Dysbindin, short for dystrobrevin-binding protein 1, is a protein constituent of the dystrophin-associated protein complex (DPC) of skeletal muscle cells. It is also a part of BLOC-1, or biogenesis of lysosome-related organelles complex 1. Dysbindin was discovered by the research group of Derek Blake via yeast two-hybrid screening for binding partners of α-dystrobrevin.  In addition, dysbindin is found in neural tissue of the brain, particularly in axon bundles and especially in certain axon terminals, notably mossy fiber synaptic terminals in the cerebellum and hippocampus.  In humans, dysbindin is encoded by the DTNBP1 gene.

Clinical significance 
Much interest in dysbindin has arisen through pedigree-based family-association studies of families with a history of schizophrenia, where a strong association was found between expression of a particular dysbindin allele and a clinical expression of schizophrenia.  However, the genetic link between dysbindin and schizophrenia has not been established in all the case control samples tested and this implies that there are different genetic subtypes of schizophrenia with different disease allele frequencies in different populations. This phenomenon is called genetic locus heterogeneity and is typical of all common disorders with a strong genetic component. A further complication is that it is highly likely that there are several or many different mutations within the dysbindin gene that are responsible for schizophrenia. This complexity is called  
disease allele heterogeneity and is a further reason that genetic associations are found with different markers in the dysbindin gene when different samples are studied.

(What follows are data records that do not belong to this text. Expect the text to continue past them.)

(* ===== verification/BioCache.v ===== *)
(** * The buffer cache: order, uniqueness and coherence

    The invariant of the whole cache ([cache_ok]) and the theorems: [bread]
    gives a locked buffer with the contents the cache shows for its block,
    recycling the least recently used buffer, [bwrite] makes the contents
    durable, and [brelse] keeps the list in order of use. *)
From S2P Require Export BioThms.

Module BioCache.
Import Spin Locked Bio BioThms.

(** [o] lists all the buffers, most recently used first; a block is cached at
    most once (device 0 aside, which zeroed buffers claim); an unlocked clean
    valid buffer agrees with the disk; the driver is idle. *)
Record cache_ok (d : bcache) (o : list nat) : Prop := {
  c_linked : linked (bufs d) o;
  c_all i : i < NBUF -> i ∈ o;
  c_uniq i j p q : i < NBUF -> j < NBUF -> bufs d !! i = Some p -> bufs d !! j = Some q ->
    b_dev p <> 0%Z -> is_block (b_dev p) (b_blockno p) q -> i = j;
  c_ref i p : i < NBUF -> bufs d !! i = Some p ->
    (0 <= b_refcnt p)%Z /\ (b_refcnt p = 0%Z -> b_lock p = None) /\ (b_dirty p = true -> b_valid p = true);
  c_coh i p : i < NBUF -> bufs d !! i = Some p -> b_valid p = true -> b_dirty p = false -> b_lock p = None ->
    b_data p = dsk d (b_dev p) (b_blockno p);
  c_idle : idequeue d = [] /\ ide_cmd d = None /\ idelock d = initlock
}.

(** The contents the cache shows for a block. *)
Definition shows (d : bcache) (dev bn : Z) (v : block) : Prop :=
  (exists i p, i < NBUF /\ bufs d !! i = Some p /\ is_block dev bn p /\ b_valid p = true /\ b_data p = v) \/
  ((forall i p, i < NBUF -> bufs d !! i = Some p -> is_block dev bn p -> b_valid p = false) /\ v = dsk d dev bn).

Lemma shows_functional d o dev bn v w :
  cache_ok d o -> dev <> 0%Z -> shows d dev bn v -> shows d dev bn w -> v = w.
Proof.
  intros Hok Hdv [(i & p & Hi & Hp & Hb & Hv & <-)|[Hv ->]] [(j & q & Hj & Hq & Hc & Hw & <-)|[Hw ->]]; [| | |done].
  - destruct Hb as [<- <-]. assert (i = j) as <- by (by eapply c_uniq). by simplify_eq.
  - specialize (Hw _ _ Hi Hp Hb). congruence.
  - specialize (Hv _ _ Hj Hq Hc). congruence.
Qed.

(** ** Changing one buffer *)

(** The cache with buffer [i] replaced by [q], and the disks by [dk]. *)
Definition put1 (d : bcache) (i : nat) (q : buf) (dk : Z -> Z -> block) : bcache :=
  with_dsk dk (with_bufs (<[i:=q]> (bufs d)) d).

Lemma put1_lookup d i q dk j r : bufs (put1 d i q dk) !! j = Some r -> (j = i /\ r = q) \/ (j <> i /\ bufs d !! j = Some r).
Proof. cbn. intros [(-> & -> & _)|[Hne ?]]%list_lookup_insert_Some; [by left|right]. by split. Qed.

Lemma put1_lookup_i d i p q dk : bufs d !! i = Some p -> bufs (put1 d i q dk) !! i = Some q.
Proof. intros Hp. cbn. apply list_lookup_insert_eq. by eapply lookup_lt_Some. Qed.

Lemma put1_lookup_ne d i q dk j r : j <> i -> bufs d !! j = Some r -> bufs (put1 d i q dk) !! j = Some r.
Proof. intros Hne Hj. cbn. by rewrite list_lookup_insert_ne. Qed.

Section Change.
Context (d : bcache) (o : list nat) (i : nat) (p q : buf) (dk : Z -> Z -> block).
Context (Hok : cache_ok d o) (Hi : i < NBUF) (Hp : bufs d !! i = Some p).
Context (Hnext : b_next q = b_next p) (Hprev : b_prev q = b_prev p).

(** No other buffer has the block of [q]. *)
Definition fresh_id : Prop :=
  forall j r, j < NBUF -> j <> i -> bufs d !! j = Some r -> ~ is_block (b_dev q) (b_blockno q) r.
Context (Hfresh : fresh_id).
(** Only the block of [q] changes on the disk. *)
Context (Hdk : forall dv bn, ~ (dv = b_dev q /\ bn = b_blockno q) -> dk dv bn = dsk d dv bn).

Lemma put1_ok :
  (0 <= b_refcnt q)%Z -> (b_refcnt q = 0%Z -> b_lock q = None) -> (b_dirty q = true -> b_valid q = true) ->
  (b_valid q = true -> b_dirty q = false -> b_lock q = None -> b_data q = dk (b_dev q) (b_blockno q)) ->
  cache_ok (put1 d i q dk) o.
Proof.
  intros Hr Hl Hd Hc. constructor.
  - cbn. eapply linked_same; [apply Hok|done..].
  - apply Hok.
  - intros j k r s Hj Hk Hr' Hs Hn Hb.
    destruct (put1_lookup _ _ _ _ _ _ Hr') as [[-> ->]|[Hji Hjr]], (put1_lookup _ _ _ _ _ _ Hs) as [[-> ->]|[Hki Hkr]].
    + done.
    + by destruct (Hfresh k s Hk Hki Hkr).
    + destruct Hb as [Hb1 Hb2]. by destruct (Hfresh j r Hj Hji Hjr).
    + exact (c_uniq _ _ Hok j k r s Hj Hk Hjr Hkr Hn Hb).
  - intros j r Hj Hjr. destruct (put1_lookup _ _ _ _ _ _ Hjr) as [[-> ->]|[Hji Hjr']]; [done|]. by eapply c_ref.
  - intros j r Hj Hjr Hv Hdt Hlk. destruct (put1_lookup _ _ _ _ _ _ Hjr) as [[-> ->]|[Hji Hjr']]; [by apply Hc|].
    cbn. rewrite Hdk; [by eapply c_coh|]. intros [H1 H2]. by destruct (Hfresh j r Hj Hji Hjr').
  - apply Hok.
Qed.

(** Blocks other than those of [p] and [q] show what they did. *)
Lemma put1_shows_other dv bn v :
  ~ is_block dv bn p -> ~ is_block dv bn q -> shows d dv bn v -> shows (put1 d i q dk) dv bn v.
Proof using Hp Hdk.
  clear Hok Hi Hnext Hprev Hfresh.
  intros Hnp Hnq [(j & r & Hj & Hjr & Hb & Hv & He)|[Hv ->]].
  - left. exists j, r. assert (j <> i) by (intros ->; by simplify_eq). eauto 10 using put1_lookup_ne.
  - right. split; [|cbn; rewrite Hdk; [reflexivity|intros [Ha Hb]; apply Hnq; split; symmetry; assumption]].
    intros j r Hj Hjr Hb. destruct (put1_lookup _ _ _ _ _ _ Hjr) as [[-> ->]|[Hji Hjr']]; [done|eauto].
Qed.
End Change.

Lemma put1_id d i p : bufs d !! i = Some p -> d = put1 d i p (dsk d).
Proof. intros Hp. unfold put1. rewrite list_insert_id by done. by destruct d. Qed.

(** ** Symbolic execution with one buffer changed *)
Section Rules.
Context (me : nat) (d : bcache) (i : nat) (Hlen : i < length (bufs d)).

Lemma wp_rdb1 lk c q dk (Q : buf -> guarded bcache -> Prop) :
  Q q (mkL lk c (put1 d i q dk)) -> wp (rdb i) Q (mkL lk c (put1 d i q dk)).
Proof. intros HQ. eapply wp_rdb; [|exact HQ]. by apply list_lookup_insert_eq. Qed.

Lemma wp_updb1 lk c q dk f (Q : unit -> guarded bcache -> Prop) :
  Q tt (mkL lk c (put1 d i (f q) dk)) -> wp (updb i f) Q (mkL lk c (put1 d i q dk)).
Proof.
  intros HQ. eapply wp_updb; [by apply list_lookup_insert_eq|]. unfold with_bufs. cbn. by rewrite list_insert_insert_eq.
Qed.

Lemma wp_setd' lk c d0 d1 (Q : unit -> guarded bcache -> Prop) : Q tt (mkL lk c d1) -> wp (setd d1) Q (mkL lk c d0).
Proof. exact id. Qed.

Lemma wp_lock_buf lk c q dk pid (Q : waiting nat -> guarded bcache -> Prop) :
  b_lock q = None -> Q (Done i) (mkL lk c (put1 d i (set_lock (Some pid) q) dk)) ->
  wp (lock_buf pid i) Q (mkL lk c (put1 d i q dk)).
Proof.
  intros Hl HQ. unfold lock_buf. apply wp_bind, wp_rdb1. rewrite Hl. apply wp_bind, wp_updb1, wp_ret, HQ.
Qed.

(** What the driver does with the request of buffer [q]. *)
Definition served (q : buf) (dk : Z -> Z -> block) : buf :=
  set_flags true false (if b_dirty q then q else set_data (dk (b_dev q) (b_blockno q)) q).
Definition served_disk (q : buf) (dk : Z -> Z -> block) : Z -> Z -> block :=
  if b_dirty q then fun dv bn => if decide (dv = b_dev q /\ bn = b_blockno q) then b_data q else dk dv bn else dk.

Lemma wp_ide_acquire lk b d0 (Q : unit -> guarded bcache -> Prop) :
  idelock d0 = initlock -> Q tt (mkL lk (mkCpu 1 b false) (with_idelock (mkLock true (Some me)) d0)) ->
  wp (ide_acquire me) Q (mkL lk (mkCpu 0 b b) d0).
Proof.
  intros Hl HQ. unfold wp, ide_acquire. cbn [l_data l_cpu]. rewrite Hl, acquire_free by (split; cbn; lia). exact HQ.
Qed.

Lemma wp_ide_release lk b d0 (Q : unit -> guarded bcache -> Prop) :
  idelock d0 = mkLock true (Some me) -> Q tt (mkL lk (mkCpu 0 b b) (with_idelock initlock d0)) ->
  wp (ide_release me) Q (mkL lk (mkCpu 1 b false) d0).
Proof.
  intros Hl HQ. unfold wp, ide_release. cbn [l_data l_cpu]. rewrite Hl.
  change (mkCpu 1 b false) with (pushcli (mkCpu 0 b b)). rewrite release_held by (split; cbn; lia). exact HQ.
Qed.

Lemma wp_cache_updd lk c d0 f (Q : unit -> guarded bcache -> Prop) : Q tt (mkL lk c (f d0)) -> wp (updd f) Q (mkL lk c d0).
Proof. exact id. Qed.

(** The sector number survives the registers. *)
Definition command (q : buf) : cmd :=
  let sector := int32 (b_blockno q * sector_per_block) in
  mkCmd sector_per_block (Z.land sector 255) (Z.land (Z.shiftr sector 8) 255) (Z.land (Z.shiftr sector 16) 255)
    (Z.lor (Z.lor 224 (Z.shiftl (Z.land (b_dev q) 1) 4)) (Z.land (Z.shiftr sector 24) 15))
    (if b_dirty q then Some (b_data q) else None).

Lemma command_address q :
  (0 <= b_blockno q < FSSIZE)%Z -> b_dev q = ROOTDEV ->
  cmd_drive (command q) = b_dev q /\ cmd_sector (command q) = b_blockno q.
Proof.
  intros Hb Hd. unfold command, cmd_drive, cmd_sector. rewrite Hd. cbn [c_head c_lba0 c_lba1 c_lba2].
  change sector_per_block with 1%Z. rewrite Z.mul_1_r.
  assert (int32 (b_blockno q) = b_blockno q) as -> by (apply int32_id; unfold FSSIZE in *; lia).
  assert (Z.shiftr (b_blockno q) 16 = 0 /\ Z.shiftr (b_blockno q) 24 = 0)%Z as [-> ->].
  { unfold FSSIZE in *. rewrite !Z.shiftr_div_pow2 by lia. split; apply Z.div_small; lia. }
  split; [reflexivity|]. change 255%Z with (Z.ones 8). rewrite !Z.land_ones, Z.shiftr_div_pow2, !Z.shiftl_mul_pow2 by lia.
  change (2 ^ 8)%Z with 256%Z. change (Z.land (Z.lor _ _) 15) with 0%Z. change (0 mod 256)%Z with 0%Z.
  unfold FSSIZE in *. rewrite (Z.mod_small (b_blockno q / 256)) by (split; [apply Z.div_pos|apply Z.div_lt_upper_bound]; lia).
  pose proof (Z.div_mod (b_blockno q) 256). lia.
Qed.

Lemma wp_idestart lk c d0 q (Q : unit -> guarded bcache -> Prop) :
  bufs d0 !! i = Some q -> (b_blockno q < FSSIZE)%Z -> Q tt (mkL lk c (with_cmd (Some (command q)) d0)) ->
  wp (idestart i) Q (mkL lk c d0).
Proof.
  intros Hq Hb HQ. unfold idestart. apply wp_bind. eapply wp_rdb; [exact Hq|]. rewrite decide_False by lia.
  rewrite decide_False by done. apply wp_cache_updd, HQ.
Qed.

Lemma bcache_ext d1 d2 :
  bufs d1 = bufs d2 -> idelock d1 = idelock d2 -> idequeue d1 = idequeue d2 -> havedisk1 d1 = havedisk1 d2 ->
  ide_cmd d1 = ide_cmd d2 -> dskerr d1 = dskerr d2 -> dsk d1 = dsk d2 -> d1 = d2.
Proof. destruct d1, d2. cbn. by intros -> -> -> -> -> -> ->. Qed.

(** A request the disk can serve. *)
Record servable (q : buf) : Prop := {
  sv_dev : b_dev q = ROOTDEV;
  sv_block : (0 <= b_blockno q < FSSIZE)%Z;
  sv_noerr : dskerr d (b_dev q) (b_blockno q) = false
}.

Lemma wp_disk_done lk c d0 q (Q : option block -> guarded bcache -> Prop) :
  ide_cmd d0 = Some (command q) -> dskerr d0 = dskerr d -> servable q ->
  Q (if b_dirty q then None else Some (dsk d0 (b_dev q) (b_blockno q)))
    (mkL lk c (with_dsk (served_disk q (dsk d0)) (with_cmd None d0))) ->
  wp disk_done Q (mkL lk c d0).
Proof.
  intros Hc He [Hd Hb Hn] HQ. destruct (command_address q Hb Hd) as [Ha1 Ha2]. unfold disk_done.
  apply wp_bind, wp_getd. cbn [l_data]. rewrite Hc, Ha1, Ha2. apply wp_bind, wp_setd'. rewrite He, Hn.
  unfold served_disk in HQ. cbn [command c_data]. destruct (b_dirty q).
  - apply wp_bind, wp_cache_updd, wp_ret, HQ.
  - apply wp_ret. exact HQ.
Qed.

Lemma wp_ideintr b lk d0 q (Q : unit -> guarded bcache -> Prop) :
  bufs d0 !! i = Some q -> idequeue d0 = [i] -> ide_cmd d0 = Some (command q) -> dskerr d0 = dskerr d ->
  idelock d0 = initlock -> servable q ->
  Q tt (mkL lk (mkCpu 0 b b) (with_dsk (served_disk q (dsk d0)) (with_cmd None (with_queue []
    (with_bufs (<[i:=served q (dsk d0)]> (bufs d0)) d0))))) ->
  wp (ideintr me) Q (mkL lk (mkCpu 0 b b) d0).
Proof.
  intros Hq Hqu Hc He Hl Hs HQ. unfold ideintr. apply wp_bind. eapply wp_disk_done; [done|done|done|].
  apply wp_bind, wp_ide_acquire; [done|]. apply wp_bind, wp_getd. cbn [l_data with_idelock with_dsk with_cmd idequeue].
  rewrite Hqu. apply wp_bind, wp_setd', wp_bind. eapply wp_rdb; [exact Hq|]. unfold served in HQ.
  destruct (b_dirty q) eqn:Hdt.
  - apply wp_bind, wp_ret, wp_bind. eapply wp_updb; [exact Hq|]. apply wp_bind, wp_ret, wp_ide_release; [done|].
    destruct d0. cbn in Hl. subst. exact HQ.
  - apply wp_bind. eapply wp_updb; [exact Hq|]. apply wp_bind.
    eapply wp_updb; [apply list_lookup_insert_eq; by eapply lookup_lt_Some|].
    apply wp_bind, wp_ret, wp_ide_release; [done|]. destruct d0. cbn in Hl. subst. cbn in *.
    rewrite list_insert_insert_eq. exact HQ.
Qed.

Genetically caused dysbindin-related mechanisms causing brain dysfunction are not fully known, but in one study, schizophrenic patients carrying the high-risk haplotype demonstrated visual processing deficits. In another work, damping down the DTNBP1 expression led to an increase in cell surface dopamine D2-receptor levels.

Mutation in the DTNBP1 gene was also shown to cause Hermansky–Pudlak syndrome type 7.

In drosophila, dysbindin has been shown to be essential for neural plasticity.

Interactions
Dysbindin has been shown to interact with SNAPAP, MUTED and PLDN.